The calling of Jesus’ first four apostles in Mark is inspiring but it doesn’t make a lot of sense when we think about it. A complete stranger calls four complete strangers and they drop everything and follow him. (Mk. 1: 16–20) We can soften the improbability by noting that it is possible, even likely, that Jesus and these four men had sone acquaintance beforehand. but–let’s face it—answering a call from someone like Jesus just doesn’t make sense except maybe to the person who actually receives the call, and even then, the call tends to be a lot more compelling than sensible. At l east that’s what I still how I feel about my call to the monastic life. After all, a call from God tends to be disruptive to the life one has been living such as being a fisher on the shores of Lake Galilee. Does this call have anything to do with us?
We might try to distance ourselves from this calling by thinking that the apostles were exceptional people, but Mark and the other evangelists stress the ordinariness of the people called by Jesus. It’s professional religious people like ministers and monastics who should feel out of place with those first called. This ordinariness raises the suspicion that God, as Creator, calls everybody whom God has made. Such a call, then, is the norm, not an exception. This supposition is confirmed when St. Paul designates those called by God as members of an ekklesia, a word that means: “Those called out.” So all of us are called and the call makes no sense unless we accept that we are grounded in God as our creator, in which case God’s calling makes perfect, divine, sense. What else is involved with God’s calling of us?.

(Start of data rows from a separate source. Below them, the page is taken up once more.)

Lemma PumpMessagesWithTimeout_same_waiting :
  forall cfg ms (env : list (EnvAction Result)),
    keeps same_waiting (PumpMessagesWithTimeout cfg ms env).
Proof. intros; apply keeps_PumpMessagesWithTimeout; kept_by_same_waiting. Qed.

Lemma run_op_returns_not_waiting : forall cfg (op : Op Result) w w',
  waiting_ (holder w) = false ->
  run_op Result_name cfg op w = Returns tt w' ->
  waiting_ (holder w') = false.
Proof.
  intros cfg op w w' Hw H.
  assert (SW : forall (m : M Result unit),
             keeps same_waiting m -> m w = Returns tt w' ->
             waiting_ (holder w') = false).
  { intros m K E. pose proof (keeps_returned _ _ _ _ _ K E) as S.
    unfold same_waiting in S. congruence. }
  destruct op as [t args|t env|t env|t env| |ms env|]; simpl in H.
  - eapply SW; [|exact H].
    apply Set_same_waiting.
  - unfold bind in H.
    destruct (Wait cfg t env w) as [b w1|e w1|w1] eqn:HW; try discriminate.
    inversion H; subst. eapply Wait_returns_not_waiting; eauto.
  - unfold bind in H. rewrite TryGet_after_Wait in H.
    destruct (Wait cfg t env w) as [[|] w1|e w1|w1] eqn:HW; try discriminate.
    + destruct (result_ (holder w1)); [|discriminate].
      inversion H; subst. eapply Wait_returns_not_waiting; eauto.
    + inversion H; subst. eapply Wait_returns_not_waiting; eauto.
  - unfold bind in H. rewrite Get_after_Wait in H.
    destruct (Wait cfg t env w) as [[|] w1|e w1|w1] eqn:HW; try discriminate.
    destruct (result_ (holder w1)); [|discriminate].
    inversion H; subst. eapply Wait_returns_not_waiting; eauto.
  - inversion H; subst. exact Hw.
  - eapply SW; [|exact H].
    apply PumpMessagesWithTimeout_same_waiting.
  - eapply SW; [|exact H]. apply same_waiting_StopPump.
Qed.

(** X3. [waiting_] is true only inside a [Wait]: started on a holder that is
    not waiting, a run of calls that all return ends on a holder that is not
    waiting. *)
Theorem waiting_is_false_between_calls :
  forall cfg (ops : list (Op Result)) w w',
    waiting_ (holder w) = false ->
    run_ops Result_name cfg ops w = Returns tt w' ->
    waiting_ (holder w') = false.
Proof.
  intros cfg ops; induction ops as [|op ops IH]; intros w w' Hw H; simpl in H.
  - inversion H; subst; exact Hw.
  - unfold bind in H.
    destruct (run_op Result_name cfg op w) as [[] w1|e w1|w1] eqn:E;
      try discriminate.
    apply (IH w1 w'); [|exact H].
    eapply run_op_returns_not_waiting; eauto.
Qed.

Jesus’ call of the four fishers follows straight upon Jesus call for repentance because the kingdom of God has come near. (Mk. 1: 15) What do we repent from? From fishing? Nothing wrong with that. As one who loves fish and seafood, I wouldn’t want all fishers to stop their work. Mark says that Jesus’ preaching began right after John had been put into prison. So persecuting prophets like John the Baptist is something we might want to repent of. But what if we are peaceful people who don’t persecute prophets, or think we don’t? In the Book of Jonah, the prophet calls on the Ninevites to repent—and they do! Since they were a violent society, one that had attacked Israel and destroyed the Northern kingdom, they had a lot of violence to repent of. But what if we aren’t invading other peoples’ countries? Jonah’s call for the Ninevites’s repentance circles back to Israel and the rest of us in a couple of ways. If Nineveh can repent surely Israel can repent; we can repent. More to the point, since Ninevites were violent enemies to Israel, who wants them to repent and become God’s people like us? Jonah didn’t want them. The call to witness to and welcome such strangers gets to the nub of what repentance is all about. It can be pretty disruptive to what we’re used to.
In his First Epistle to the Corinthians, Paul offers some cryptic directions for how we might repent: “those who have wives should live as if they do not; those who mourn, as if they did not; those who are happy, as if they were not; those who buy something, as if it were not theirs to keep; those who use the things of the world, as if not engrossed in them.” (1 Cor. 7: 29–31) Does this mean we should repent of marriage, shopping, mourning, or being happy? As Paul would say: “Me genoito!”—by no means! We can get some help with this passage by looking at the concept of mimetic desire on the part of the French thinker René Girard. Mimetic desire, as Girard conceives it, is the human tendency to want something, not because I want it but because somebody else wants it. This can lead to peaceful sharing but it can and does lead to violence. In this problematic passage in First Corinthians, Paul is showing his own profound insight into mimetic desire. It is bad enough to want what someone else has got just because that person has it and presumably wants to keep it. This scenario is greatly exacerbated when the person who has something purposely (though sometimes subconsciously) tries to inflame other peoples’ desire for what one has. Dostoevsky understood this problem profoundly. His intensely puzzling novel The Idiot becomes understandable when one realizes how Parfyon Semyonovich Rogozhin is stirring Prince Mjishkin’s desire for Natasha Philppovna in order to vindicate his own desire for her, and Aglaya Ivanova Epanchin, in turn, tries to intensify Natashya’s desire for the Prince, whom she had in hand until she played this game—all of this unfolds with tragic results. Paul would have us steer clear of this pitfall by being detached, not only from what we don’t have, but at least as much from what we do have. This misuse of mimetic desire is what Paul would have us repent of. This sort of detachment transforms the way we experience the world.
As Jesus’ ministry progresses, the disciples don’t look good, and Mark’s portrayal of them is the most negative. Perhaps the most egregious example of the disciples’ obtuseness is the way the disciples fight over who is the greatest in the face of Jesus’ predictions of his upcoming death and resurrection. Such infighting imitates the Ninevites rather than the Lord they are ostensibly following. Constant repentance, then, is needed to help us clarify what following Jesus is all about, and we have to expect it to take time. So let’s not waste any time getting started.